Opinião - Silênio Vignoli

Após a realização daquele acirrado segundo turno da eleição presidencial, talvez a peculiaridade que mais chamou atenção tenha sido o fato de o candidato derrotado, o tucano Aécio Neves, ter saído das urnas revigorado, enquanto Dilma Rousseff, reeleita, saiu perdida num discurso de negação de qualquer dificuldade na economia e de crítica cerrada a mudanças que, terminado o pleito, ela passou a admitir. Mesmo dentro do próprio PT há quem se sinta vítima de estelionato eleitoral. Um outro aspecto, que também desperta muita atenção, diz respeito à montagem do novo ministério para o segundo mandato de Dilma, em que velhos erros são cometidos, num arriscado repeteco de fórmulas fisiológicas do toma lá dá cá, origem dos escândalos que desgastam o lulopetismo desde 2005, quando o mensalão foi descoberto.
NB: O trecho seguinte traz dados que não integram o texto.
(* ===== verification/FeatureGate.v ===== *)
(** * Feature gates ([src/feature_gate/mod.rs], [config_subscriber.rs])

    The flags with their defaults, the configuration's overrides by the
    flags' names, and what is in force given the features compiled in. *)
From S2P Require Import Prelude Text.
Open Scope stdpp_scope.
Open Scope Z_scope.

Inductive FeatureFlag := Streaming | Replay | ConnectorHealthGate | SemanticCache | WasmPlugins.
#[global] Instance FeatureFlag_eq : EqDecision FeatureFlag.
Proof. solve_decision. Defined.
Definition flag_code (f : FeatureFlag) : nat :=
  match f with Streaming => 0 | Replay => 1 | ConnectorHealthGate => 2 | SemanticCache => 3 | WasmPlugins => 4 end.
Definition flag_of_code (n : nat) : FeatureFlag :=
  match n with 0 => Streaming | 1 => Replay | 2 => ConnectorHealthGate | 3 => SemanticCache | _ => WasmPlugins end%nat.
#[global] Instance FeatureFlag_countable : Countable FeatureFlag.
Proof. refine (inj_countable' flag_code flag_of_code _). by intros []. Defined.
Inductive Stability := Experimental | Stable | Deprecated.
Record FeatureDefinition := mkFeature {
  f_id : FeatureFlag; introduced : string; removed : option string; stability : Stability;
  default_enabled : bool; f_description : string }.
Record FeatureState := mkFeatureState {
  fs_id : FeatureFlag; fs_enabled : bool; fs_overridden : bool; fs_definition : FeatureDefinition }.
Record FeatureRegistry := mkFeatures {
  definitions : list FeatureDefinition;
  states : gmap FeatureFlag bool;
  overridden : gset FeatureFlag;
  lookup_map : gmap string FeatureFlag;
}.
(** The name serialization gives a flag ([rename_all = "kebab-case"]). *)
Definition flag_key (f : FeatureFlag) : string :=
  match f with
  | Streaming => "streaming" | Replay => "replay" | ConnectorHealthGate => "connector-health"
  | SemanticCache => "semantic-cache" | WasmPlugins => "wasm-plugins"
  end.
(** [collect] into a map: the last pair of a key decides. *)
Definition collect_map {K V} `{Countable K} (l : list (K * V)) : gmap K V :=
  foldl (λ m kv, <[kv.1 := kv.2]> m) ∅ l.
Definition features_new (defs : list FeatureDefinition) : FeatureRegistry :=
  mkFeatures defs (collect_map ((λ d, (f_id d, default_enabled d)) <$> defs)) ∅
    (collect_map ((λ d, (flag_key (f_id d), f_id d)) <$> defs)).

Definition apply_entry (r : FeatureRegistry) (kv : string * bool) : FeatureRegistry :=
  match lookup_map r !! kv.1 with
  | Some flag => mkFeatures (definitions r) (<[flag := kv.2]> (states r)) ({[flag]} ∪ overridden r) (lookup_map r)
  | None => r
  end.
Section features.
Context `{!HashIter string}.
Definition apply_config (config : gmap string bool) (r : FeatureRegistry) : FeatureRegistry :=
  foldl apply_entry r (map_iter config).
Definition is_enabled (flag : FeatureFlag) (r : FeatureRegistry) : bool := default false (states r !! flag).
(** The features of the build. *)
Context (semantic_cache wasm_plugins : bool).
Definition compile_time_enabled (flag : FeatureFlag) : bool :=
  match flag with SemanticCache => semantic_cache | WasmPlugins => wasm_plugins | _ => true end.
Definition is_effectively_enabled (flag : FeatureFlag) (r : FeatureRegistry) : bool :=
  if negb (compile_time_enabled flag) then false else is_enabled flag r.
Definition features_list (r : FeatureRegistry) : list FeatureState :=
  (λ def, mkFeatureState (f_id def) (default false (states r !! f_id def)) (bool_decide (f_id def ∈ overridden r)) def)
    <$> definitions r.

(** [FeatureGateSubscriber] *)
Record FeatureGateSubscriber := mkGate { gate_registry : FeatureRegistry; pending : option (gmap string bool) }.
Definition gate_new (defs : list FeatureDefinition) : FeatureGateSubscriber := mkGate (features_new defs) None.
Definition apply_initial (config : gmap string bool) (g : FeatureGateSubscriber) : FeatureGateSubscriber :=
  mkGate (apply_config config (gate_registry g)) (pending g).
Definition gate_prepare (features : gmap string bool) (g : FeatureGateSubscriber) : FeatureGateSubscriber :=
  mkGate (gate_registry g) (Some features).
Definition gate_commit (g : FeatureGateSubscriber) : FeatureGateSubscriber :=
  match pending g with
  | Some config => mkGate (apply_config config (gate_registry g)) None
  | None => g
  end.

(** ** Properties *)
#[global] Instance flag_key_inj : Inj (=) (=) flag_key.
Proof. by intros [] []. Qed.
(** Names stand for the flags that are defined. *)
Definition features_wf (r : FeatureRegistry) : Prop :=
  ∀ k flag, lookup_map r !! k = Some flag ↔ k = flag_key flag ∧ flag ∈ f_id <$> definitions r.

Lemma collect_map_app {K V} `{Countable K} (l1 l2 : list (K * V)) :
  collect_map (l1 ++ l2) = foldl (λ m kv, <[kv.1 := kv.2]> m) (collect_map l1) l2.
Proof. apply foldl_app. Qed.
Lemma features_new_wf defs : features_wf (features_new defs).
Proof.
  clear. unfold features_wf, features_new. csimpl. intros k flag. induction defs as [|d defs IH] using rev_ind.
  { csimpl. unfold collect_map. csimpl. rewrite lookup_empty, elem_of_nil. naive_solver. }
  rewrite !fmap_app, collect_map_app. csimpl. rewrite elem_of_app, list_elem_of_singleton.
  rewrite lookup_insert_Some, IH. split.
  - naive_solver.
  - destruct (decide (flag_key (f_id d) = k)) as [Hk|Hk]; [|naive_solver].
    intros [-> _]. left. split; [done|]. by apply flag_key_inj.
Qed.
Lemma apply_entry_wf r kv : features_wf r → features_wf (apply_entry r kv).
Proof. clear. intros H. unfold apply_entry. by destruct (lookup_map r !! _). Qed.
Lemma apply_config_wf config r : features_wf r → features_wf (apply_config config r).
Proof. unfold apply_config. revert r. induction (map_iter config) as [|kv l IH]; [done|]. intros r H. apply IH, apply_entry_wf, H. Qed.

Lemma apply_entries l r flag :
  features_wf r → NoDup l.*1 →
  let r' := foldl apply_entry r l in
  states r' !! flag =
    (if decide (flag ∈ f_id <$> definitions r) then
       match (list_to_map l : gmap string bool) !! flag_key flag with Some v => Some v | None => states r !! flag end
     else states r !! flag) ∧
  (flag ∈ overridden r' ↔
     flag ∈ overridden r ∨ (flag ∈ f_id <$> definitions r ∧ flag_key flag ∈ l.*1)) ∧
  definitions r' = definitions r.
Proof.
  clear. revert r. induction l as [|[k v] l IH]; intros r Hr Hnd; csimpl in *.
  { rewrite lookup_empty. case_decide; set_solver. }
  apply NoDup_cons in Hnd as [Hk Hnd].
  destruct (IH (apply_entry r (k, v)) (apply_entry_wf _ _ Hr) Hnd) as (H1 & H2 & H3). clear IH.
  assert (definitions (apply_entry r (k, v)) = definitions r) as Hd
    by (unfold apply_entry; by destruct (lookup_map r !! _)).
  rewrite Hd in *. rewrite H1, H2, H3.
  assert (states (apply_entry r (k, v)) !! flag =
    if decide (k = flag_key flag ∧ flag ∈ f_id <$> definitions r) then Some v else states r !! flag) as ->.
  { unfold apply_entry. csimpl. destruct (lookup_map r !! k) as [f|] eqn:Hf; csimpl.
    - apply Hr in Hf as [-> Hin]. destruct (decide (f = flag)) as [->|Hne].
      + by rewrite lookup_insert_eq, decide_True.
      + rewrite lookup_insert_ne by done. rewrite decide_False; [done|]. intros [?%flag_key_inj _]. done.
    - rewrite decide_False; [done|]. intros Hin%Hr. congruence. }
  assert (flag ∈ overridden (apply_entry r (k, v)) ↔
    flag ∈ overridden r ∨ (k = flag_key flag ∧ flag ∈ f_id <$> definitions r)) as ->.
  { rewrite <- (Hr k flag). unfold apply_entry. csimpl. destruct (lookup_map r !! k) as [f|] eqn:Hf; csimpl; [|naive_solver].
    rewrite elem_of_union, elem_of_singleton. naive_solver. }
  split_and!; [|set_solver|done].
  case_decide as Hin; [|by rewrite decide_False by tauto].
  destruct (decide (k = flag_key flag)) as [->|Hne].
  - rewrite decide_True by done. rewrite lookup_insert_eq.
    rewrite not_elem_of_list_to_map_1 by done. done.
  - rewrite lookup_insert_ne, (decide_False (P := _ ∧ _)) by tauto. done.
Qed.
(** A configuration overrides the flags it names and leaves the others. *)
Lemma apply_config_states config r flag :
  features_wf r →
  states (apply_config config r) !! flag =
    if decide (flag ∈ f_id <$> definitions r) then
      match config !! flag_key flag with Some v => Some v | None => states r !! flag end
    else states r !! flag.
Proof.
  clear semantic_cache wasm_plugins.
  intros Hr. unfold apply_config. destruct (apply_entries (map_iter config) r flag Hr (map_keys_NoDup config)) as (-> & _).
  assert ((list_to_map (map_iter config) : gmap string bool) = config) as ->; [|done].
  etrans; [|apply (list_to_map_to_list config)].
  apply list_to_map_proper; [apply map_keys_NoDup|apply map_iter_perm].
Qed.
Lemma apply_config_defs config r : features_wf r → definitions (apply_config config r) = definitions r.
Proof.
  clear semantic_cache wasm_plugins. intros Hr.
  by destruct (apply_entries (map_iter config) r Streaming Hr (map_keys_NoDup config)) as (_ & _ & ?).
Qed.
End features.

(** An override dropped from the configuration stays in force after a reload:
    the flag does not return to its default. *)
Theorem dropped_override_persists :
  let iter := map_to_list_iter string in
  let gate := apply_initial (HashIter0 := iter) {["replay" := true]}
    (gate_new [mkFeature Replay "0.5.0" None Experimental false "Enable request replay"]) in
  let reloaded := gate_commit (HashIter0 := iter) (gate_prepare ∅ gate) in
  default_enabled (mkFeature Replay "0.5.0" None Experimental false "Enable request replay") = false ∧
  is_enabled Replay (gate_registry reloaded) = true.
Proof. by vm_compute. Qed.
O suspeito loteamento de cargos na diretoria da Petrobras, com fins político-eleitorais, é que acabou produzindo o maior escândalo da história do país, ainda em investigação.
A presidente Dilma parece que tomou posse para o segundo mandato de presidente num país do faz de conta, que o marqueteiro João Santana criou para a campanha presidencial. Quando diz que o projeto de nação que representa prevaleceu nas urnas, Dilma mergulha numa profunda contradição, pois repete, a todo momento, que o país exige mudanças e que se propõe a realizá-las, embora viva afirmando, inclusive no seu discurso de posse, que tudo no Brasil, vai às mil maravilhas. E aí, Dilma apaga da memória o que desabafou antes da campanha: que faria o diabo para se reeleger. E, na verdade, utilizou ferramentas nada democráticas, que nada tinham a ver com um projeto de nação, mas sim com um projeto de poder.

 

A austeridade
de Dilma tem
nada menos que
39 ministérios

Lula passou para 35 os 21 ministérios que recebeu do governo Fernando Henrique e Dilma aumentou, ainda mais, para 39 em seu primeiro mandato, visando ampliar a base aliada no Congresso em proporções nunca dantes vistas. A explicação para tamanho absurdo só veio muito depois: conseguir uma “maioria defensiva” que impedisse a criação de CPIs e, principalmente, qualquer tentativa de impeachment por parte da oposição, uma preocupação obsessiva do ex-presidente Lula desde que escapou, por pouco, no episódio do mensalão. Um inchado Ministério com 39 pastas contradiz o discurso de austeridade de a presidente Dilma para o seu segundo mandato. É também muito intrigante a presidente fazer um discurso propondo um pacto de combate à corrupção e vermos na foto oficial aquelas manjadas figuras envolvidas em casos nebulosos. Há os que dizem que assim Dilma “consegue a governabilidade” e o apoio no Congresso, mas ninguém pode impedir que um novo escândalo volte a eclodir, fragilizando a presidente em seu segundo mandato.